> **Activity**:
Please quote only the lines that start at the one with "match refs_of w t, refs_of w' t with" and go on to the last line of the data, both ends kept.

> **Task material**:
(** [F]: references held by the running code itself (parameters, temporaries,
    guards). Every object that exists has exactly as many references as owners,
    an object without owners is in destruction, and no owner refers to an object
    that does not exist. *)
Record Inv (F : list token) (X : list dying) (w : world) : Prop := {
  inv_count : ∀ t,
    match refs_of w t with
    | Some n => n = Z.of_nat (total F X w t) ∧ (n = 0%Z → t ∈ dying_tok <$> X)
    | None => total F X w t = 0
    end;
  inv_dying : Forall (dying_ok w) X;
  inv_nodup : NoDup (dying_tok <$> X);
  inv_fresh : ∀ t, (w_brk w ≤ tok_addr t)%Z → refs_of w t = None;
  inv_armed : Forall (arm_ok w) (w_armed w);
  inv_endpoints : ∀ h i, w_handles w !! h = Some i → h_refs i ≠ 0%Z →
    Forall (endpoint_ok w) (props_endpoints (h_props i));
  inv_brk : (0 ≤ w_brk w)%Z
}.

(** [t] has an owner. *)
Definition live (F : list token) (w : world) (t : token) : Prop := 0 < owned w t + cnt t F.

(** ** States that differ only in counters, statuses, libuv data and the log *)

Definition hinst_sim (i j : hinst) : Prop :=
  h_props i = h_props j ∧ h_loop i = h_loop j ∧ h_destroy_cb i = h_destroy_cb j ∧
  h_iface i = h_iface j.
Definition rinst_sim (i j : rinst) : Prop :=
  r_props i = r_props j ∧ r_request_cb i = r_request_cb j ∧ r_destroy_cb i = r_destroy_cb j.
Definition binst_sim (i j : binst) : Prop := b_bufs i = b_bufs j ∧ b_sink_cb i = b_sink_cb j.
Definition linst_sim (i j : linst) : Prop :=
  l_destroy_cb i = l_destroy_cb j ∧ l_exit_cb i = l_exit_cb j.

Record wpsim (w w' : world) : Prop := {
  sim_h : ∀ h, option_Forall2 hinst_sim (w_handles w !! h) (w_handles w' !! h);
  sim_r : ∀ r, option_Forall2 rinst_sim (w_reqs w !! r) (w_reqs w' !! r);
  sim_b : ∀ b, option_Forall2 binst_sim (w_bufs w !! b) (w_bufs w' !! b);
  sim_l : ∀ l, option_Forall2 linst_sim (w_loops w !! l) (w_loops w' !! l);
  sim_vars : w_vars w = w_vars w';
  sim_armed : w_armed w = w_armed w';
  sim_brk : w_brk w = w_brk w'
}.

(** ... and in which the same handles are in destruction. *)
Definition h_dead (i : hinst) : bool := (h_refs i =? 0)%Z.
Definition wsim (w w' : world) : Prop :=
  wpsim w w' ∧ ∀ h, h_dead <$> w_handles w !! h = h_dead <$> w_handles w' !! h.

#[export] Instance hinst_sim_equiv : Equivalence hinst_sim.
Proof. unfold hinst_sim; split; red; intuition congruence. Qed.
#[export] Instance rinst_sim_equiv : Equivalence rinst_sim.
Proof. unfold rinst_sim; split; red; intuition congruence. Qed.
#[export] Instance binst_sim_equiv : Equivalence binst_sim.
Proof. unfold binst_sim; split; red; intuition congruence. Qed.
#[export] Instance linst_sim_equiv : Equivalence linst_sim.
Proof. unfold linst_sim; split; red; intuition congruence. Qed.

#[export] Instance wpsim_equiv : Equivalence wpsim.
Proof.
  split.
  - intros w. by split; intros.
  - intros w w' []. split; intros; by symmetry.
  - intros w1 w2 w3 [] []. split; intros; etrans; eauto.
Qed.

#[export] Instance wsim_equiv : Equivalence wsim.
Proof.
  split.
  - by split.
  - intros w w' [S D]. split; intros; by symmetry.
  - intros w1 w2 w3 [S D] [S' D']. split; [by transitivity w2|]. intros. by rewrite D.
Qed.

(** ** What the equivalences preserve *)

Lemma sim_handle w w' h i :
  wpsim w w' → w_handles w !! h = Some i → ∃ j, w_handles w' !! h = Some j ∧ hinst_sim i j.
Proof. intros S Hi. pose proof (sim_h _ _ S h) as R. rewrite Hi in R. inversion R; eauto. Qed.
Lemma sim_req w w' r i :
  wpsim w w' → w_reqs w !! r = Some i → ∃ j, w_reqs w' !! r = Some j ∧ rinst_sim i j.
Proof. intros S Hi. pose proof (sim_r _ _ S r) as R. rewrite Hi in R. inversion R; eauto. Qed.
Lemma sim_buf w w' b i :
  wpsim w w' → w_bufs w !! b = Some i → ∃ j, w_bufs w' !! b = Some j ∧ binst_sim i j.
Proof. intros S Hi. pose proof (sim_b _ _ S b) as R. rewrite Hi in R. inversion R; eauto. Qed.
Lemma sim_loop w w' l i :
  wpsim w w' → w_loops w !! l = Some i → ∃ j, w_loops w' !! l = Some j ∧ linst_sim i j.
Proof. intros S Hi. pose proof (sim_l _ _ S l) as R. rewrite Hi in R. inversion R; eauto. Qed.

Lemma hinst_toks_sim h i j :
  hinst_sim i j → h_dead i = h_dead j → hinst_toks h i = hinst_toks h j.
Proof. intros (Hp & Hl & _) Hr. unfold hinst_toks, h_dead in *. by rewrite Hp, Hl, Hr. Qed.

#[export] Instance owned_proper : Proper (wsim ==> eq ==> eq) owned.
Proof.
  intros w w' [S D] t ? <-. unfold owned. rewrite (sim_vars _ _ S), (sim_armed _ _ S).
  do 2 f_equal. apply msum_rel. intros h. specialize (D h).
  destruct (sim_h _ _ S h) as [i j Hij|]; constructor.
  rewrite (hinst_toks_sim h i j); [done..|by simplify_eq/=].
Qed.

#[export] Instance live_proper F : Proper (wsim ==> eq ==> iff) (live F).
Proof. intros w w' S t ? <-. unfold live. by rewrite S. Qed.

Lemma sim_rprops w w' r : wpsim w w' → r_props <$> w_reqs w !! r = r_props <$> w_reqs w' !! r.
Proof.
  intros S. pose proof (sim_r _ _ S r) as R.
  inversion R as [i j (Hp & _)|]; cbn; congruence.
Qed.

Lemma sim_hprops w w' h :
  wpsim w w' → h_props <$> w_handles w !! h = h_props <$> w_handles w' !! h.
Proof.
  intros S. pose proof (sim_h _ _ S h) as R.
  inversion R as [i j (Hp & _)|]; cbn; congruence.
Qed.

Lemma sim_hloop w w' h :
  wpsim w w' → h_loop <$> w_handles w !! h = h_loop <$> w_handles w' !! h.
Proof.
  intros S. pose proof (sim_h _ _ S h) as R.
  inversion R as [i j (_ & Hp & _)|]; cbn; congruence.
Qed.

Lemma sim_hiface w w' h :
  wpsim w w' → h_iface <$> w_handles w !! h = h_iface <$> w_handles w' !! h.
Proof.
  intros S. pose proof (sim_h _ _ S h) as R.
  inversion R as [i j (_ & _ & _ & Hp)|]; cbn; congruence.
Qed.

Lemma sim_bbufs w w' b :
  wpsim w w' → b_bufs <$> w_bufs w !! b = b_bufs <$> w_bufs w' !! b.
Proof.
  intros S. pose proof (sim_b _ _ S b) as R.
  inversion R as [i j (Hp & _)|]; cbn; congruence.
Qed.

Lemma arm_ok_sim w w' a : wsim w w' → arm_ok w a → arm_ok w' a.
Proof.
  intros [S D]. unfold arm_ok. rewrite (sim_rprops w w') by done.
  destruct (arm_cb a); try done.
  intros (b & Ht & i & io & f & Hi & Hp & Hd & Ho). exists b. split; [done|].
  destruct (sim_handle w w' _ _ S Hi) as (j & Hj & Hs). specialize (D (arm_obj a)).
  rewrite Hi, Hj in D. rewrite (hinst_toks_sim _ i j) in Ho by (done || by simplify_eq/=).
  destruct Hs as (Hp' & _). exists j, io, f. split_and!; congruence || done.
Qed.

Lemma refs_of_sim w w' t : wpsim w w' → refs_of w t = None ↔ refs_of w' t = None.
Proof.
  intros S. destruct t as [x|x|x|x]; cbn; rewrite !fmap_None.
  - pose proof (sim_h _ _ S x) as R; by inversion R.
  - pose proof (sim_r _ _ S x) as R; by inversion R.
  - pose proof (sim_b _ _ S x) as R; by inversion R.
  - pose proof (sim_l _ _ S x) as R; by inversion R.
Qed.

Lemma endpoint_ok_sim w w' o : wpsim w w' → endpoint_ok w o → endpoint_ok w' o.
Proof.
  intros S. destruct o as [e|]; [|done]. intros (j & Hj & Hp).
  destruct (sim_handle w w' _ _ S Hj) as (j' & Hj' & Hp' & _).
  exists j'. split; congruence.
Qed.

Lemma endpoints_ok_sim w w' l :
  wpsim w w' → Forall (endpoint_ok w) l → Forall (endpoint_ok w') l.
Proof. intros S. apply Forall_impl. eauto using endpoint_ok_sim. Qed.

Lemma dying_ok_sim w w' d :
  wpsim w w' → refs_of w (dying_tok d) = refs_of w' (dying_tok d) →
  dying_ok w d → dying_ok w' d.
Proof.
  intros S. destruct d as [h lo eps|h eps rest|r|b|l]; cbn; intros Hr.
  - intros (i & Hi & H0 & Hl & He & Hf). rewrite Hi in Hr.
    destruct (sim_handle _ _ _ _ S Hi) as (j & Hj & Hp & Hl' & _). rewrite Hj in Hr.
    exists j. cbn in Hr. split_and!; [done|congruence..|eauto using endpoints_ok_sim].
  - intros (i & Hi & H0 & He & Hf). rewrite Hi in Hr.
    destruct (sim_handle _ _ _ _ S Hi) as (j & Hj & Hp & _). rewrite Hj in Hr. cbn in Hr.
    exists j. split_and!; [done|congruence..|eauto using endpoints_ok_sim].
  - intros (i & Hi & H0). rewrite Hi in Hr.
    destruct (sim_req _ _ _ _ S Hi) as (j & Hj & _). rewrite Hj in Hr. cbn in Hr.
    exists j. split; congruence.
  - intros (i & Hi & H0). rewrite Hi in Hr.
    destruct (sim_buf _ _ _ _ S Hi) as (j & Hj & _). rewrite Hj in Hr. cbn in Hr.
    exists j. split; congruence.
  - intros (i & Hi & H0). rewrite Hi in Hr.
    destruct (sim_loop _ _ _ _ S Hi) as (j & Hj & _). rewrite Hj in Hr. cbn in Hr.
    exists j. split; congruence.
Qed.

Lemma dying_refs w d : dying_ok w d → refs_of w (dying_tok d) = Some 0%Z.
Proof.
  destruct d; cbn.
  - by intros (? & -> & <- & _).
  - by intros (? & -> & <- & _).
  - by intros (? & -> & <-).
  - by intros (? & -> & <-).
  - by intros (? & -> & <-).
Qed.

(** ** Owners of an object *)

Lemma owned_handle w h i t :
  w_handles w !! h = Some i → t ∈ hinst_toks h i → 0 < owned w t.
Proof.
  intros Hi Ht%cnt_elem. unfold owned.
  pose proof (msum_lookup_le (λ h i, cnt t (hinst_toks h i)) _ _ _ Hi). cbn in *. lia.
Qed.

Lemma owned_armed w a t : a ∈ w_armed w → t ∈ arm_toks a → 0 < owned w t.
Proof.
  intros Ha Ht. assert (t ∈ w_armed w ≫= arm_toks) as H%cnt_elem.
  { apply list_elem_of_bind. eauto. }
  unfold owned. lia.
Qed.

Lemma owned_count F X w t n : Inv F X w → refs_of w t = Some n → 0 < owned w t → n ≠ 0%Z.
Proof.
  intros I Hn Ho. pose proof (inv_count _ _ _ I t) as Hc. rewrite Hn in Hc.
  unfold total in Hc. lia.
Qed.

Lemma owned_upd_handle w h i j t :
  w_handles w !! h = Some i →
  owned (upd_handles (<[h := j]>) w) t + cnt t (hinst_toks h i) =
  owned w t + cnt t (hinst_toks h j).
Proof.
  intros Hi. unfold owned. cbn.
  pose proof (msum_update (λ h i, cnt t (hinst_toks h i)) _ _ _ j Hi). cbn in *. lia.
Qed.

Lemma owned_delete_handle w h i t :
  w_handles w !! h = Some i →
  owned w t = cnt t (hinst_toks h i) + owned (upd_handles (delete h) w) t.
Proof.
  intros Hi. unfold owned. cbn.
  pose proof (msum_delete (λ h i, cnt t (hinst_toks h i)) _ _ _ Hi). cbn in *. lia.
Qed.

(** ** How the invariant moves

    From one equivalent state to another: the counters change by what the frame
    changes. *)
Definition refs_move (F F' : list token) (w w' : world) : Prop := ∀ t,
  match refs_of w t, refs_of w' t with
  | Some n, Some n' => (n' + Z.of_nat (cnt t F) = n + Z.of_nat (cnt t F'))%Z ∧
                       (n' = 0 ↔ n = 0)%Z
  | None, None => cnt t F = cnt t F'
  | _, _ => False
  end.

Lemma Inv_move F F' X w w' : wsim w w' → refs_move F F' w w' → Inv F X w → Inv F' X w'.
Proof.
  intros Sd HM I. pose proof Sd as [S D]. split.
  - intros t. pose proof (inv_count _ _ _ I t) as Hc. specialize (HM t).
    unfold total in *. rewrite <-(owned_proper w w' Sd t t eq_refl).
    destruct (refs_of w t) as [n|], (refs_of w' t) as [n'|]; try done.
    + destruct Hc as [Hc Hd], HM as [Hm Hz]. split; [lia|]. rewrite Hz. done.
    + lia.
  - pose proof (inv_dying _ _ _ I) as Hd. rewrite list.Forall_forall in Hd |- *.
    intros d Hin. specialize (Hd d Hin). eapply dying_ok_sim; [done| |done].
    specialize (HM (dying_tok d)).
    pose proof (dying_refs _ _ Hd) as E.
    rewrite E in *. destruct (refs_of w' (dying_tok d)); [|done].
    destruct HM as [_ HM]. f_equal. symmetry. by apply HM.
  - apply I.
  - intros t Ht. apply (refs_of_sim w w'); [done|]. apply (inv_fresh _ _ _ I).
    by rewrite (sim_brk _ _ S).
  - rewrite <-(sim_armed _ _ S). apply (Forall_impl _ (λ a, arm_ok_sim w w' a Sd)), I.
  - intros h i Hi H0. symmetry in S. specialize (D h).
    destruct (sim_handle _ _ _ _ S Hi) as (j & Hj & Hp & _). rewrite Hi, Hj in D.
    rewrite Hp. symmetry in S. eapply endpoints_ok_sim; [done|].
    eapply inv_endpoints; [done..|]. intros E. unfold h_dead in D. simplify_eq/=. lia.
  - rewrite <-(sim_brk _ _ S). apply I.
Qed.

> **Exercise response**:
  match refs_of w t, refs_of w' t with
  | Some n, Some n' => (n' + Z.of_nat (cnt t F) = n + Z.of_nat (cnt t F'))%Z ∧
                       (n' = 0 ↔ n = 0)%Z
  | None, None => cnt t F = cnt t F'
  | _, _ => False
  end.

Lemma Inv_move F F' X w w' : wsim w w' → refs_move F F' w w' → Inv F X w → Inv F' X w'.
Proof.
  intros Sd HM I. pose proof Sd as [S D]. split.
  - intros t. pose proof (inv_count _ _ _ I t) as Hc. specialize (HM t).
    unfold total in *. rewrite <-(owned_proper w w' Sd t t eq_refl).
    destruct (refs_of w t) as [n|], (refs_of w' t) as [n'|]; try done.
    + destruct Hc as [Hc Hd], HM as [Hm Hz]. split; [lia|]. rewrite Hz. done.
    + lia.
  - pose proof (inv_dying _ _ _ I) as Hd. rewrite list.Forall_forall in Hd |- *.
    intros d Hin. specialize (Hd d Hin). eapply dying_ok_sim; [done| |done].
    specialize (HM (dying_tok d)).
    pose proof (dying_refs _ _ Hd) as E.
    rewrite E in *. destruct (refs_of w' (dying_tok d)); [|done].
    destruct HM as [_ HM]. f_equal. symmetry. by apply HM.
  - apply I.
  - intros t Ht. apply (refs_of_sim w w'); [done|]. apply (inv_fresh _ _ _ I).
    by rewrite (sim_brk _ _ S).
  - rewrite <-(sim_armed _ _ S). apply (Forall_impl _ (λ a, arm_ok_sim w w' a Sd)), I.
  - intros h i Hi H0. symmetry in S. specialize (D h).
    destruct (sim_handle _ _ _ _ S Hi) as (j & Hj & Hp & _). rewrite Hi, Hj in D.
    rewrite Hp. symmetry in S. eapply endpoints_ok_sim; [done|].
    eapply inv_endpoints; [done..|]. intros E. unfold h_dead in D. simplify_eq/=. lia.
  - rewrite <-(sim_brk _ _ S). apply I.
Qed.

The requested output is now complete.